Far more common is a pattern called multifactorial chylomicronemia, where several modest genetic variants combine with lifestyle or metabolic factors to produce very high levels. A protein called apolipoprotein C-III plays a central role here. It acts as a brake on lipoprotein lipase: people who produce more of it tend to have higher triglycerides, while those with naturally low levels tend to have lower triglycerides. In animal studies, removing the gene for this protein dramatically reduced triglyceride levels, confirming its importance.

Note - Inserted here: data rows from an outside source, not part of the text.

Lemma failed_links_logged_witness :
  In (ELog ("Failed to extract links: " ++ " "
            ++ ("error unmarshaling JSON: " ++ "invalid JSON for []string") ++ LF))
     (trace (main (set_evaluate sample_world (Ok "[1, 2]")))) /\
  filter (writes_to (sample_folder ++ "/links.txt"))
    (trace (main (set_evaluate sample_world (Ok "[1, 2]")))) = [].
Proof.
  refine (proj2 (failed_links_logged (set_evaluate sample_world (Ok "[1, 2]"))
                   "example.com" _ _) "[1, 2]" "invalid JSON for []string" _ _).
  - repeat split. simpl. lia.
  - split; reflexivity.
  - reflexivity.
  - reflexivity.
Defined.

(** ** Which anchors give a link *)

(** X14: what one anchor contributes.  A string href is kept as it is unless
    it is empty; an object href contributes its [baseVal] when that is a
    non-empty string, and nothing otherwise (its other properties are not
    looked at); a null or missing href contributes nothing. *)
Theorem link_of_one_anchor (a : JsValue) :
  (forall s, js_get a "href" = JsString s ->
             kept_hrefs [a] = if String.eqb s "" then [] else [s]) /\
  (forall props, js_get a "href" = JsObject props ->
                 kept_hrefs [a]
                 = match lookup_prop "baseVal" props with
                   | JsString s => if String.eqb s "" then [] else [s]
                   | _ => []
                   end) /\
  (js_get a "href" = JsNull \/ js_get a "href" = JsUndefined -> kept_hrefs [a] = []).
Proof.
  unfold kept_hrefs, script_map. cbn [map filter].
  split; [ | split].
  - intros s H. rewrite H. cbn. destruct (String.eqb s ""); reflexivity.
  - intros props H. rewrite H. cbn.
    destruct (lookup_prop "baseVal" props) as [| | b | s | p | l]; try reflexivity.
    cbn. destruct (String.eqb s ""); reflexivity.
  - intros [H | H]; rewrite H; reflexivity.
Qed.

Lemma link_of_one_anchor_witness :
  kept_hrefs [JsObject [("href", JsString " ")]] = [" "] /\
  kept_hrefs [JsObject [("href", JsObject [("animVal", JsString "#a");
                                           ("baseVal", JsString "#b")])]] = ["#b"] /\
  kept_hrefs [JsObject [("href", JsNull)]] = [].
Proof.
  split; [ | split].
  - apply (proj1 (link_of_one_anchor (JsObject [("href", JsString " ")])) " ").
    reflexivity.
  - apply (proj1 (proj2 (link_of_one_anchor
             (JsObject [("href", JsObject [("animVal", JsString "#a");
                                           ("baseVal", JsString "#b")])])))
             [("animVal", JsString "#a"); ("baseVal", JsString "#b")]).
    reflexivity.
  - apply (proj2 (proj2 (link_of_one_anchor (JsObject [("href", JsNull)])))).
    left. reflexivity.
Defined.
(** X1.  At any round of the loop of [ecef_to_lat_lon_alt], an update
    that is negative and finite, with a difference to the previous
    iterate that is not NaN, ends the loop at once with that update as its
    result: no later round refines a negative iterate. *)
Theorem negative_update_ends_loop (L : Libm) (n : nat) (p Z T : F64.t) :
  (update L p Z T <? F64.zero) = true ->
  (- F64.inf <? update L p Z T) = true ->
  F64.isnan (update L p Z T - T) = false ->
  lat_lon_alt_rounds L (S n) p Z T = update L p Z T.
Proof.
  intros Hneg Hfin Hnan.
  rewrite lat_lon_alt_rounds_S, (converged_negative _ _ Hneg Hfin Hnan).
  reflexivity.
Qed.

Lemma negative_update_ends_loop_witness :
  (iterate RefLibm.ref_libm sydney 1 <? F64.zero) = true /\
  (- F64.inf <? iterate RefLibm.ref_libm sydney 1) = true /\
  final_iterate RefLibm.ref_libm sydney = iterate RefLibm.ref_libm sydney 1.
Proof.
  split; [vm_compute; reflexivity|]. split; [vm_compute; reflexivity|].
  apply (negative_update_ends_loop RefLibm.ref_libm 9
           (cyl_radius RefLibm.ref_libm sydney) (at2 sydney)
           (seed RefLibm.ref_libm sydney));
    vm_compute; reflexivity.
Defined.

End NegativeIterate.

(** ** NaN coordinates *)

Section NaNInput.

Variable L : Libm.
Hypothesis HL : LibmSpec L.

Local Open Scope f64_scope.
(** * AsyncEventEmitter: a shallow embedding and its verified properties

    The development follows the single source class [AsyncEventEmitter]
    (an extension of node's [EventEmitter] with four asynchronous emission
    strategies, one-shot listeners and an optional [p-limit] gate).

    - JavaScript values and function identities are an inductive type;
      numbers are IEEE binary64 ([PrimFloat.float]).
    - A promise is described by the instant at which it settles and by how
      it settles; [Promise.all] is the state machine of ECMAScript, fed with
      the settlements in the order in which the event loop observes them.
    - Methods that mutate the instance are state transformers over a
      [Realm]; methods that may throw return a [completion]. *)

From Stdlib Require Import PrimFloat SpecFloat FloatOps.
From stdpp Require Import gmap strings list sorting.

Set Default Proof Using "Type*".

(** ** JavaScript values *)

Module JS.
#[local] Set Warnings "-register-all".

(** A function value. Two function values are the same reference exactly
    when they are equal here: [Fn id] is a function of the embedding
    program, [OnceFn k event listener] is the closure [onceListener]
    created by the [k]-th allocation, which captured [event] and
    [listener] (its mutable capture [fired] lives in the realm). *)
Inductive fn : Set :=
| Fn (id : nat)
| OnceFn (k : nat) (event : string) (listener : fn).

Inductive value : Type :=
| VUndefined
| VNull
| VBoolean (b : bool)
| VNumber (x : float)
| VString (s : string)
| VArray (xs : list value)
| VFunction (f : fn)
| VError (name message : string).

Inductive type_tag : Set :=
| TUndefined | TObject | TBoolean | TNumber | TString | TFunction.

Definition typeof (v : value) : type_tag :=
  match v with
  | VUndefined => TUndefined
  | VNull => TObject
  | VBoolean _ => TBoolean
  | VNumber _ => TNumber
  | VString _ => TString
  | VArray _ => TObject
  | VFunction _ => TFunction
  | VError _ _ => TObject
  end.

(** [x >= 1] on numbers: false on NaN, true on [+Infinity]. *)
Definition ge_one (x : float) : bool := PrimFloat.leb 1%float x.

(** [Number.isInteger]: a finite number with no fractional part. *)
Definition Number_isInteger (x : float) : bool :=
  match Prim2SF x with
  | S754_zero _ => true
  | S754_finite _ m e => (0 <=? e)%Z || (Z.pos m mod 2 ^ (- e) =? 0)%Z
  | S754_infinity _ | S754_nan => false
  end.

(** The result of running a piece of synchronous code. *)
Inductive completion (A : Type) : Type :=
| Normal (a : A)
| Throw (e : value).
Global Arguments Normal {A} a.
Global Arguments Throw {A} e.

Definition TypeError (message : string) : value := VError "TypeError" message.

End JS.
Export JS.

Global Instance fn_eq_dec : EqDecision fn.
Proof. solve_decision. Defined.

(** Function values are countable: a closure is the stack of its
    once-wrappers around a program function. *)
Fixpoint fn_layers (f : fn) : list (nat * string) * nat :=
  match f with
  | Fn id => ([], id)
  | OnceFn k event g => let '(ws, id) := fn_layers g in ((k, event) :: ws, id)
  end.

Definition fn_of_layers (c : list (nat * string) * nat) : fn :=
  foldr (fun w g => OnceFn w.1 w.2 g) (Fn c.2) c.1.

Lemma fn_of_layers_layers f : fn_of_layers (fn_layers f) = f.
Proof.
  induction f as [id|k event g IH]; [done|].
  simpl. destruct (fn_layers g) as [ws id]. unfold fn_of_layers in *.
  simpl in *. by rewrite IH.
Qed.

Global Instance fn_countable : Countable fn :=
  inj_countable' fn_layers fn_of_layers fn_of_layers_layers.

(** ** Logical time and promises *)

(** Instants of the event loop. An instant does not order the events that
    happen at it; where their order matters the host gives it
    ([settle_order] below). *)
Definition time : Set := nat.

Inductive settlement (A : Type) : Type :=
| Fulfilled (a : A)
| Rejected (reason : value).
Global Arguments Fulfilled {A} a.
Global Arguments Rejected {A} reason.

(** A promise either settles at instant [at_] or stays pending for ever. *)
Inductive Promise (A : Type) : Type :=
| Settles (at_ : time) (s : settlement A)
| Forever.
Global Arguments Settles {A} at_ s.
Global Arguments Forever {A}.

(** What a listener hands back when it returns normally: a plain value or
    a promise of one. *)
Inductive returned : Type :=
| RValue (v : value)
| RPromise (p : Promise value).

(** [Promise.resolve(x)] evaluated at [now]: a promise is returned as it
    is, a plain value gives a promise fulfilled on the spot. *)
Definition Promise_resolve (now : time) (x : returned) : Promise value :=
  match x with
  | RValue v => Settles now (Fulfilled v)
  | RPromise p => p
  end.

Definition Promise_resolved {A} (now : time) (a : A) : Promise A :=
  Settles now (Fulfilled a).

Definition Promise_reject {A} (now : time) (e : value) : Promise A :=
  Settles now (Rejected e).

(** The instant at which a reaction registered at [now] on a promise that
    settles at [t] runs: a promise that was already settled is observed
    when the reaction is registered. *)
Definition observed (now t : time) : time := Nat.max now t.

(** A promise resolved at [now] with the promise [p]: it settles as [p]
    does, once that is observed. *)
Definition follow {A} (now : time) (p : Promise A) : Promise A :=
  match p with
  | Settles t s => Settles (observed now t) s
  | Forever => Forever
  end.

(** ** The host: [p-limit], the program's state, the order of events *)

(** The gate library [p-limit] is not part of the source; the embedding is
    parametric in it. [pLimit x] is the call [pLimit(x)], which may throw.
    A gate object is known by its state: handed a thunk at [now], it moves
    to a next state and decides at which instant the thunk is started
    ([None]: it never is). [World] is the state of the embedding program
    that listeners read and write.

    An instant does not say in which order the promises that settle at it
    do so; the reactions of promises that were pending when they were
    subscribed to run in that order. The embedding is parametric in it:
    of the promises a call of [Promise.all] finds pending, which settle at
    the instant [t], the one at position [i] settles before the one at
    position [j] when [settle_order t i < settle_order t j]. *)
Class Host : Type := {
  Limit : Type;
  pLimit : float -> completion Limit;
  limit_enter : Limit -> time -> Limit * option time;
  World : Type;
  settle_order : time -> nat -> nat;
}.

(** A gate never starts a thunk before it was handed over. *)
Class CausalGate {host : Host} : Prop :=
  limit_enter_causal :
    forall (g g' : Limit) (now start : time),
      limit_enter g now = (g', Some start) -> now <= start.

(** Some gate, handed a thunk at some instant, never starts it. *)
Definition gate_refuses {host : Host} : Prop :=
  exists (g : Limit) (now : time), (limit_enter g now).2 = None.

(** The fields of an [AsyncEventEmitter] instance. [_events] is the
    registry inherited from node's [EventEmitter]: the listeners of each
    event in registration order. [limiter] is [None] when the field is
    [undefined]. *)
Record AsyncEventEmitter {host : Host} : Type := mkEmitter {
  _events : gmap string (list fn);
  onceMap : gmap fn fn;
  limiter : option Limit;
}.

(** One invocation made by [_executeListener]: which listener, with which
    arguments, at which instant it was started, and the promise of it. *)
Record invocation : Type := mkInvocation {
  inv_listener : fn;
  inv_args : list value;
  inv_start : time;
  inv_promise : Promise value;
}.

(** The realm an instance lives in: the instance, the [fired] flags of the
    once-closures that have run, the allocation counter, the program's own
    state, and the record of the invocations made so far (a ghost field:
    no code reads it). *)
Record Realm {host : Host} : Type := mkRealm {
  this : AsyncEventEmitter;
  fired : gset nat;
  allocated : nat;
  world : World;
  calls : list invocation;
}.

(** The functions of the embedding program: what [Fn id] does when it is
    called with [args] at [now]. It may change the realm in any way (call
    back into the instance included) and returns or throws. *)
Class Listeners {host : Host} : Type :=
  user_call : nat -> list value -> time -> Realm -> Realm * completion returned.

Section Emitter.
Context {host : Host}.

Definition set_this (e : AsyncEventEmitter) (σ : Realm) : Realm :=
  mkRealm _ e (fired σ) (allocated σ) (world σ) (calls σ).

Definition set_events (ev : gmap string (list fn)) (e : AsyncEventEmitter)
    : AsyncEventEmitter :=
  mkEmitter _ ev (onceMap e) (limiter e).

Definition set_onceMap (m : gmap fn fn) (e : AsyncEventEmitter)
    : AsyncEventEmitter :=
  mkEmitter _ (_events e) m (limiter e).

Definition set_limiter (l : option Limit) (e : AsyncEventEmitter)
    : AsyncEventEmitter :=
  mkEmitter _ (_events e) (onceMap e) l.

Definition set_calls (log : list invocation) (σ : Realm) : Realm :=
  mkRealm _ (this σ) (fired σ) (allocated σ) (world σ) log.

Definition set_fired (k : nat) (σ : Realm) : Realm :=
  mkRealm _ (this σ) ({[k]} ∪ fired σ) (allocated σ) (world σ) (calls σ).

(** Allocation of a fresh object identity. *)
Definition alloc (σ : Realm) : nat * Realm :=
  (allocated σ,
   mkRealm _ (this σ) (fired σ) (S (allocated σ)) (world σ) (calls σ)).

(** *** node's [EventEmitter]

    The registry is the base class [EventEmitter] of [node:events], which
    is outside the source. Its meta events ([newListener],
    [removeListener]) and its warning on many listeners are left out. *)

(** Modelled from the spec: [listeners(event)] of the Listener Registry
    lists the listeners of [event] in registration order, as a copy. *)
Definition listeners (event : string) (e : AsyncEventEmitter) : list fn :=
  default [] (_events e !! event).
(** * ThreadManager: a shallow embedding of the worker-pool scheduler

    The development follows the C++ sources of the repository:
    [Mutex.h] (Mutex, Guard), the Monitor implementation, and the
    ThreadManager implementation (Impl, Task, Worker).

    Every member function that runs under the manager mutex is embedded as
    a function from the manager record to a _segment_: the manager record at
    the point where the mutex is released (return, throw, or a wait on a
    monitor), the effects performed meanwhile in program order
    (notifications, callbacks, joins, thread starts, stores into [state_])
    and what the calling thread does next.  Concurrency is the interleaving
    of such segments; a thread waiting on a monitor may take the mutex
    again at any time, as a condition variable allows. *)

From Stdlib Require Import ZArith List Bool Lia.
From stdpp Require Import base decidable option list gmap sets.

Local Open Scope Z_scope.

(** ** Machine integers

    [size_t] is a 64-bit unsigned integer; counters are kept in [Z] and
    every operation that can leave the range is wrapped. *)

Definition size_t_modulus : Z := 2 ^ 64.

Definition wrap (z : Z) : Z := z mod size_t_modulus.

Definition is_size_t (z : Z) : Prop := 0 <= z < size_t_modulus.

(** ** Opaque handles *)

(** [shared_ptr<Runnable>] compared by reference identity. *)
Definition Runnable := nat.

(** [shared_ptr<Thread>]; a started thread is identified with its
    [std::thread::id], which [Thread::getId] returns. *)
Definition Thread := positive.
Definition id_t := positive.

Definition getId (t : Thread) : id_t := t.

(** [std::chrono::steady_clock::time_point], in milliseconds. *)
Definition time_point := Z.

(** ** ThreadFactory.h *)

Record ThreadFactory := mkThreadFactory { detached_ : bool }.

Definition isDetached (f : ThreadFactory) : bool := detached_ f.

(** [ThreadFactory::getCurrentThreadId] returns [std::this_thread::get_id()]:
    the id of the calling thread, whatever the factory. *)
Definition getCurrentThreadId (caller : id_t) : id_t := caller.

(** ** Mutex.h

    [Mutex] wraps [std::timed_mutex].  Its behaviour towards one caller is
    determined by how long the mutex stays owned by other threads:
    [Some d] when it becomes free [d] milliseconds from now, [None] when it
    is never released. *)

Module Mutex.
Lemma position_dept_group_laid_out (deptPositions : OMap.t (R * R))
    (v : list Trip.t) (entry : string * purposeMap) (i n : nat) :
  In entry (group_departments v) ->
  laid_out rt v (fst (position_dept_group rt deptPositions entry i n)).
Proof.
  destruct entry as [deptName pm]. intros Hin.
  apply In_grouped in Hin. destruct Hin as [-> _].
  unfold position_dept_group.
  destruct (OMap.get deptPositions deptName) as [deptPos|];
    [|apply laid_out_nil].
  eapply laid_out_incl; [apply (under_incl Trip.department deptName)|].
  apply laid_out_forEach. intros purpose j m _.
  apply position_purpose_laid_out. intros t Ht.
  now apply under_In in Ht.
Qed.

(** What [positionNodes] returns: the departments, placed, in the order
    of the map, followed by group and trip nodes. *)
Lemma positionNodes_nodes (departments : OMap.t Dept.t)
    (trips : list Trip.t) (n : nat) :
  exists below,
    fst (positionNodes rt departments trips n)
    = (map DeptNode (place_departments (OMap.values departments) 0)
         ++ below)%list
    /\ laid_out rt trips below.
Proof.
  unfold positionNodes. cbv zeta. rewrite fold_group_trip.
  match goal with
  | |- context [forEach ?b ?l ?i ?n] =>
      assert (HL : laid_out rt trips (fst (forEach b l i n)));
      [|destruct (forEach b l i n) as [below n']]
  end.
  - apply laid_out_forEach. intros entry i m Hin.
    now apply position_dept_group_laid_out.
  - exists below. split; [reflexivity|exact HL].
Qed.
End LaidOut.

(* ================================================================= *)
(** ** The result of [processEmissionsData] *)

Lemma place_departments_nth (l : list Dept.t) (i0 i : nat) :
  nth_error (place_departments l i0) i
  = option_map (fun d => place_department d (i0 + i)) (nth_error l i).
Proof.
  revert i0 i. induction l as [|d l IH]; intros i0 [|i]; simpl;
    try reflexivity.
  - now rewrite Nat.add_0_r.
  - rewrite IH. now rewrite Nat.add_succ_comm.
Qed.

Section Result.
Variable rt : runtime.

Lemma result_departments (rows : list row) :
  departments (processEmissionsData rt rows)
  = place_departments (map (dept_record rows) (dept_names rows)) 0
  /\ c_departments (counts (processEmissionsData rt rows))
     = List.length (dept_names rows).
Proof.
  unfold processEmissionsData.
  destruct (positionNodes _ _ _ _) as [ns n']. simpl.
  rewrite st_departments_fold. unfold OMap.size, OMap.values, map_values,
    bucket. rewrite !map_map, !length_map. simpl. split; reflexivity.
Qed.

(** The total is the sum over all processed rows, in input order. *)
Lemma result_totalEmissions (rows : list row) :
totalEmissions (processEmissionsData rt rows)
= sum (map row_emission (processed rows)).
Proof.
unfold processEmissionsData.
destruct (positionNodes _ _ _ _) as [ns n']. simpl.
apply st_totalEmissions_fold.
Qed.

Lemma result_nodes (rows : list row) :
  exists below,
    nodes (processEmissionsData rt rows)
    = (map DeptNode (departments (processEmissionsData rt rows))
         ++ below)%list
    /\ laid_out rt (st_trips (fold_left (process_row rt) rows init_state))
         below.
Proof.
  unfold processEmissionsData.
  match goal with
  | |- context [positionNodes rt ?d ?t ?n] =>
      destruct (positionNodes_nodes rt d t n) as (below & E & HL);
      destruct (positionNodes rt d t n) as [ns n']
  end.
  simpl in *. exists below. split; assumption.
Qed.

(** Every trip kept by the loop was made from a processed row. *)
Lemma st_trips_rows (rows : list row) (st : state) (t : Trip.t) :
  In t (st_trips (fold_left (process_row rt) rows st)) ->
  In t (st_trips st)
  \/ exists r, In r (processed rows)
               /\ Trip.department t = row_department r
               /\ Trip.emissions t = row_emission r.
Proof.
  revert st. induction rows as [|r rows IH]; intros st; simpl; [now left|].
  intros H. apply IH in H. unfold processed. simpl.
  destruct (skipped r) eqn:E; simpl.
  - rewrite process_row_skipped in H by assumption. exact H.
  - destruct H as [H|(r' & Hr' & H)].
    + destruct (st_trips_step rt st r E) as (t0 & E0 & Hd & He & _).
      rewrite E0 in H. apply in_app_or in H. destruct H as [H|[<-|[]]].
      * now left.
      * right. exists r. auto.
    + right. exists r'. auto.
Qed.

Lemma dept_record_fields (rows : list row) (deptName : string) (i : nat) :
  let d := place_department (dept_record rows deptName) i in
  Dept.name d = deptName /\
  Dept.id d = "dept_" ++ deptName /\
  Dept.type d = "department" /\
  Dept.emissions d = sum (map row_emission (rows_of deptName rows)) /\
  Dept.tripCount d = List.length (rows_of deptName rows) /\
  Dept.x d = (spacing * sqrt (INR i) * cos (INR i * angleIncrement))%R /\
  Dept.y d = (spacing * sqrt (INR i) * sin (INR i * angleIncrement))%R.
Proof.
  destruct (folded_department deptName (rows_of deptName rows))
    as (H1 & H2 & H3 & H4 & H5).
  simpl. repeat split; assumption.
Qed.

Lemma In_departments (rows : list row) (d : Dept.t) :
  In d (departments (processEmissionsData rt rows)) ->
  exists i deptName,
    nth_error (dept_names rows) i = Some deptName
    /\ d = place_department (dept_record rows deptName) i.
Proof.
  destruct (result_departments rows) as [-> _]. intros H.
  apply In_nth_error in H. destruct H as [i H].
  rewrite place_departments_nth, nth_error_map in H. simpl in H.
  destruct (nth_error (dept_names rows) i) as [deptName|] eqn:E;
    [|discriminate].
  injection H as <-. now exists i, deptName.
Qed.
(** * Genetic algorithm for biscuit placement: a shallow embedding

    The notebook [genetic_algorithm.ipynb] places biscuits of several sizes
    on a roll with positional defects.  This file embeds its algorithmic
    cells: [respect_defects], the two fitness methods [fitness_1] and
    [fitness_2] (with [get_slice_score]), the generation step [evolve_pop]
    and the driver [genetic_algorithm].

    Conventions of the embedding.
    - A Python [dict] is a [gmap]; a failed lookup raises [KeyError].
    - Python exceptions are the [Err] branch of [result].
    - Python integers are [Z]; run lengths and biscuit sizes, which the
      catalogue keeps positive, are [nat].
    - A Python float is the rational [Qc] that it stands for.  The product
      [-len(population) * elite_ratio], whose whole part fixes the number of
      elites, is rounded to the nearest binary64 number as the machine does
      ([round_float]); the scores of [fitness_2] are kept exact.
    - [np.argsort] is any function that returns the indices in ascending
      order of their values ([Argsort], [ArgsortSorts]): numpy's default
      sort is not stable, so the theorems hold for every such function;
      the examples are run with an insertion sort.
    - The pseudo-random generator is an explicit oracle: every draw the code
      makes is an argument of the function that makes it. *)

From Stdlib Require Import QArith Qcanon Qround.
From stdpp Require Import base numbers list list_numbers sorting strings gmap fin_maps.

Local Open Scope Z_scope.

(** ** Exceptions *)

(** The Python exceptions that the embedded code can raise.  [OutOfFuel] is
    not one of them: it marks a loop of the model that was cut short, which
    does not happen ([get_slice_score_fuel_enough]). *)
Inductive error : Type :=
  | KeyError
  | IndexError
  | ValueError
  | OutOfFuel.

Inductive result (A : Type) : Type :=
  | Ok (a : A)
  | Err (e : error).
Arguments Ok {A} a.
Arguments Err {A} e.

#[global] Instance error_eq_dec : EqDecision error.
Proof. solve_decision. Defined.

#[global] Instance result_ret : MRet result := λ A a, Ok a.
#[global] Instance result_bind : MBind result := λ A B f m,
  match m with
  | Ok a => f a
  | Err e => Err e
  end.

Definition is_Ok {A} (r : result A) : Prop := ∃ a, r = Ok a.

(** [d[k]] on a dictionary. *)
Definition getitem `{Countable K} {V} (d : gmap K V) (k : K) : result V :=
  match d !! k with
  | Some v => Ok v
  | None => Err KeyError
  end.

(** [l[i]] on a list, for an index that is not negative. *)
Definition index {A} (l : list A) (i : nat) : result A :=
  match l !! i with
  | Some x => Ok x
  | None => Err IndexError
  end.

(** ** Data model *)

(** One entry of [biscuits_list]:
    [{"value": v, "size": s, "threshold": {"a": _, "b": _, "c": _}}]. *)
Record biscuit : Type := Biscuit {
  value : Z;
  size : nat;
  threshold : gmap string Z;
}.

(** [range(start, end)]. *)
Definition range (start end_ : Z) : list Z := seqZ start (end_ - start).

(** ** [respect_defects] *)

Definition pos_defects0 : gmap string Z :=
  <["a" := 0]> (<["b" := 0]> (<["c" := 0]> ∅)).

(** [pos_defects[key] += n]; the read of [pos_defects[key]] raises when the
    class is not one of the three initial ones. *)
Definition add_defect (key : string) (n : Z)
    (acc : result (gmap string Z)) : result (gmap string Z) :=
  pd ← acc;
  v ← getitem pd key;
  Ok (<[key := v + n]> pd).

(** [for key in roll_defects[pos]: pos_defects[key] += roll_defects[pos][key]].
    The additions touch distinct keys and every failure is a [KeyError], so
    the order in which the keys are visited does not show in the result. *)
Definition add_pos_defects (here : gmap string Z)
    (pd : gmap string Z) : result (gmap string Z) :=
  map_fold add_defect (Ok pd) here.

(** [for pos in range(start, end): ...] *)
Fixpoint sum_defects (positions : list Z) (roll_defects : gmap Z (gmap string Z))
    (pd : gmap string Z) : result (gmap string Z) :=
  match positions with
  | [] => Ok pd
  | pos :: rest =>
      here ← getitem roll_defects pos;
      pd' ← add_pos_defects here pd;
      sum_defects rest roll_defects pd'
  end.

(** [all(threshold[key] >= pos_defects[key] for key in pos_defects.keys())]:
    the generator is consumed left to right and [all] stops at the first
    [False]. *)
Fixpoint all_within (threshold pd : gmap string Z) (keys : list string)
    : result bool :=
  match keys with
  | [] => Ok true
  | key :: rest =>
      t ← getitem threshold key;
      d ← getitem pd key;
      if bool_decide (d ≤ t) then all_within threshold pd rest else Ok false
  end.

Definition respect_defects (threshold : gmap string Z) (start end_ : Z)
    (roll_defects : gmap Z (gmap string Z)) : result bool :=
  pd ← sum_defects (range start end_) roll_defects pos_defects0;
  all_within threshold pd ["a"; "b"; "c"]%string.

(** ** [fitness_1] *)

(** The loop variables [score], [size] and [last_elem]. *)
Record scan1 : Type := Scan1 {
  score1 : Z;
  size1 : nat;
  last_elem1 : Z;
}.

There’s also a pattern called dysbetalipoproteinemia, which requires two hits. First, a person inherits a specific variant of a protein involved in clearing fat remnants from the blood. Second, a metabolic trigger like obesity, diabetes, or hypothyroidism tips the balance. Neither factor alone is usually enough to cause a problem, but together they can produce both high triglycerides and high cholesterol simultaneously.
Why Severe Levels Matter
Mildly elevated triglycerides contribute to cardiovascular risk over time, but the more immediate danger comes at very high levels. When triglycerides exceed 1,000 mg/dL, the risk of acute pancreatitis, a painful and potentially dangerous inflammation of the pancreas, reaches about 5 percent. At levels above 2,000 mg/dL, that risk climbs to 10 to 20 percent. There’s no single cutoff that guarantees pancreatitis will occur, but the risk rises progressively with each increase.
For people in the mild to moderate range (150 to 499 mg/dL), the concern is more about long-term heart disease risk. Triglyceride-rich particles contribute to plaque buildup in arteries, and persistently high levels are associated with increased risk of heart attack and stroke, especially when paired with low HDL cholesterol or insulin resistance. Addressing the underlying cause, whether that’s blood sugar control, weight loss, reduced alcohol intake, or medication adjustment, is typically more effective than targeting the triglyceride number in isolation.